Material for the task START

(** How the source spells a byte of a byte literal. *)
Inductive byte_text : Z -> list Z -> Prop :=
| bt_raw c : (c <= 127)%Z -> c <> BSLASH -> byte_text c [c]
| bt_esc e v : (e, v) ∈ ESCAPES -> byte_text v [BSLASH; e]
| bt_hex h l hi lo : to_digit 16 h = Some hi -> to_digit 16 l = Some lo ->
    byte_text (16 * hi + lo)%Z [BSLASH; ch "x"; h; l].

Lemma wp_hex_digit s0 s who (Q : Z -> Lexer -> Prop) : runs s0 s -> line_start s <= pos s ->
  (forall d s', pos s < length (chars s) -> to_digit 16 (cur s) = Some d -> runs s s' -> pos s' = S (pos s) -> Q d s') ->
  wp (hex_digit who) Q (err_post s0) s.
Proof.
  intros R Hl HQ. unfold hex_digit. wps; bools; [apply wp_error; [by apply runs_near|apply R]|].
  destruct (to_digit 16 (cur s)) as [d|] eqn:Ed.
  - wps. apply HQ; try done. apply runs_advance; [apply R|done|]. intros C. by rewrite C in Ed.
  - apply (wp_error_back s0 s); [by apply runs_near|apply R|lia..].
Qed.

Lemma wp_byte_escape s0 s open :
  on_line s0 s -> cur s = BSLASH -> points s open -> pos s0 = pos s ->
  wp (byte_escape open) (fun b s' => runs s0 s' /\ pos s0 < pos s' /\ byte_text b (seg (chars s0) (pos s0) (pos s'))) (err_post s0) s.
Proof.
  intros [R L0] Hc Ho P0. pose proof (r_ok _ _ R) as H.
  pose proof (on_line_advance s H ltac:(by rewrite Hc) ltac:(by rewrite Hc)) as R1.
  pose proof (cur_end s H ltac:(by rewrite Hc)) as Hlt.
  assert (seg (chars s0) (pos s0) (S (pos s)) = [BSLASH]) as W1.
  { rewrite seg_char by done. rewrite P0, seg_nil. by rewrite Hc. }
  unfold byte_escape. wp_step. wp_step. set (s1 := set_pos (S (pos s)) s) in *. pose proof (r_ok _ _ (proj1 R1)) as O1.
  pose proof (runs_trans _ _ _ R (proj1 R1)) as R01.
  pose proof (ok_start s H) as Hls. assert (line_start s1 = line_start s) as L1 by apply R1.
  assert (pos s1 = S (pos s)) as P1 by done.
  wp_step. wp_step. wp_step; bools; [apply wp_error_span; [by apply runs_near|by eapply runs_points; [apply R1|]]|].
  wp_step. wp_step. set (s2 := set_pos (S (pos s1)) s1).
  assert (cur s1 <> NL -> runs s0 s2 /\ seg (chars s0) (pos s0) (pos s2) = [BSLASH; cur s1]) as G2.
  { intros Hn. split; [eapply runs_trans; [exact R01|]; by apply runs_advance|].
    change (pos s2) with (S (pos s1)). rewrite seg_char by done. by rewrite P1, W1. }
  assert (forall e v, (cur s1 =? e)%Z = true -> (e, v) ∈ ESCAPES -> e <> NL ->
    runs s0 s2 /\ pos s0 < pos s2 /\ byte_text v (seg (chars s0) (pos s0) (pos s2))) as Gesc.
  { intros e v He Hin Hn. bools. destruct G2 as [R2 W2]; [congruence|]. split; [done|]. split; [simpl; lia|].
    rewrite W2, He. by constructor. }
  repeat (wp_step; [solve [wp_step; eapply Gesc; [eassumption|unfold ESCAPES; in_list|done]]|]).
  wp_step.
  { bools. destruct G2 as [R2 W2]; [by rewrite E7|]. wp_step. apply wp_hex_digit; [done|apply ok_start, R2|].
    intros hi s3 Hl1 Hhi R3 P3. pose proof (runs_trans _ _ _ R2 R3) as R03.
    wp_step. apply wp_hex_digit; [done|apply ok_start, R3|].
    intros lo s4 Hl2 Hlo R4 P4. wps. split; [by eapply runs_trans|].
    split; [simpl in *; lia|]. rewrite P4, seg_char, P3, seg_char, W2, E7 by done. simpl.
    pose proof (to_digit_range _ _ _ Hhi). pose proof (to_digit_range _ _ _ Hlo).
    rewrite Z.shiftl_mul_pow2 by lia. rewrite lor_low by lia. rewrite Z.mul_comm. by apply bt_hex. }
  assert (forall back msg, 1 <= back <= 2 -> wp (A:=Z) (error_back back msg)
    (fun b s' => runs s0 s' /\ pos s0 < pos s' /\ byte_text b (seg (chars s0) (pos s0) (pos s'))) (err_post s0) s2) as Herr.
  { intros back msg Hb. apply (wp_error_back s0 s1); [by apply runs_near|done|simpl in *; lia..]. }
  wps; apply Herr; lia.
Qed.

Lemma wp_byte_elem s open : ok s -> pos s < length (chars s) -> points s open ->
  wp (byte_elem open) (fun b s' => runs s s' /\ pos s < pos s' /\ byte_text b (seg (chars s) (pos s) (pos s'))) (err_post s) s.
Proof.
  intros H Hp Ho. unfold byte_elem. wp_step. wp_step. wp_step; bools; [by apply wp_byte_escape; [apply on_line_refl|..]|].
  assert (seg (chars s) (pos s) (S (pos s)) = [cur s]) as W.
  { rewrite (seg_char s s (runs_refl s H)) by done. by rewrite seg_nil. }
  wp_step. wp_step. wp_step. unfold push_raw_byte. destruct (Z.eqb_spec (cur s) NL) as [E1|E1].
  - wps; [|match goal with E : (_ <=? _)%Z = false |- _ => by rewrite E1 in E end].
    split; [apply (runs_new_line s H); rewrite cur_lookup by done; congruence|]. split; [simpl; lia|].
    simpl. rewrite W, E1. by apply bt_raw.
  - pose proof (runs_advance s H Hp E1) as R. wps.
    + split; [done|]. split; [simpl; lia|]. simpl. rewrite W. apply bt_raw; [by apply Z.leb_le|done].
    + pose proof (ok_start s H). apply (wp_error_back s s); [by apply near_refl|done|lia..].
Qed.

Material for the task END

> **What the task requires**
Take the stretch of lines above from the one containing "intros [R L0]" through the one containing "split; [simpl in" and repeat it exactly, adding no other line.

> **Finished task**
  intros [R L0] Hc Ho P0. pose proof (r_ok _ _ R) as H.
  pose proof (on_line_advance s H ltac:(by rewrite Hc) ltac:(by rewrite Hc)) as R1.
  pose proof (cur_end s H ltac:(by rewrite Hc)) as Hlt.
  assert (seg (chars s0) (pos s0) (S (pos s)) = [BSLASH]) as W1.
  { rewrite seg_char by done. rewrite P0, seg_nil. by rewrite Hc. }
  unfold byte_escape. wp_step. wp_step. set (s1 := set_pos (S (pos s)) s) in *. pose proof (r_ok _ _ (proj1 R1)) as O1.
  pose proof (runs_trans _ _ _ R (proj1 R1)) as R01.
  pose proof (ok_start s H) as Hls. assert (line_start s1 = line_start s) as L1 by apply R1.
  assert (pos s1 = S (pos s)) as P1 by done.
  wp_step. wp_step. wp_step; bools; [apply wp_error_span; [by apply runs_near|by eapply runs_points; [apply R1|]]|].
  wp_step. wp_step. set (s2 := set_pos (S (pos s1)) s1).
  assert (cur s1 <> NL -> runs s0 s2 /\ seg (chars s0) (pos s0) (pos s2) = [BSLASH; cur s1]) as G2.
  { intros Hn. split; [eapply runs_trans; [exact R01|]; by apply runs_advance|].
    change (pos s2) with (S (pos s1)). rewrite seg_char by done. by rewrite P1, W1. }
  assert (forall e v, (cur s1 =? e)%Z = true -> (e, v) ∈ ESCAPES -> e <> NL ->
    runs s0 s2 /\ pos s0 < pos s2 /\ byte_text v (seg (chars s0) (pos s0) (pos s2))) as Gesc.
  { intros e v He Hin Hn. bools. destruct G2 as [R2 W2]; [congruence|]. split; [done|]. split; [simpl; lia|].
    rewrite W2, He. by constructor. }
  repeat (wp_step; [solve [wp_step; eapply Gesc; [eassumption|unfold ESCAPES; in_list|done]]|]).
  wp_step.
  { bools. destruct G2 as [R2 W2]; [by rewrite E7|]. wp_step. apply wp_hex_digit; [done|apply ok_start, R2|].
    intros hi s3 Hl1 Hhi R3 P3. pose proof (runs_trans _ _ _ R2 R3) as R03.
    wp_step. apply wp_hex_digit; [done|apply ok_start, R3|].
    intros lo s4 Hl2 Hlo R4 P4. wps. split; [by eapply runs_trans|].
    split; [simpl in *; lia|]. rewrite P4, seg_char, P3, seg_char, W2, E7 by done. simpl.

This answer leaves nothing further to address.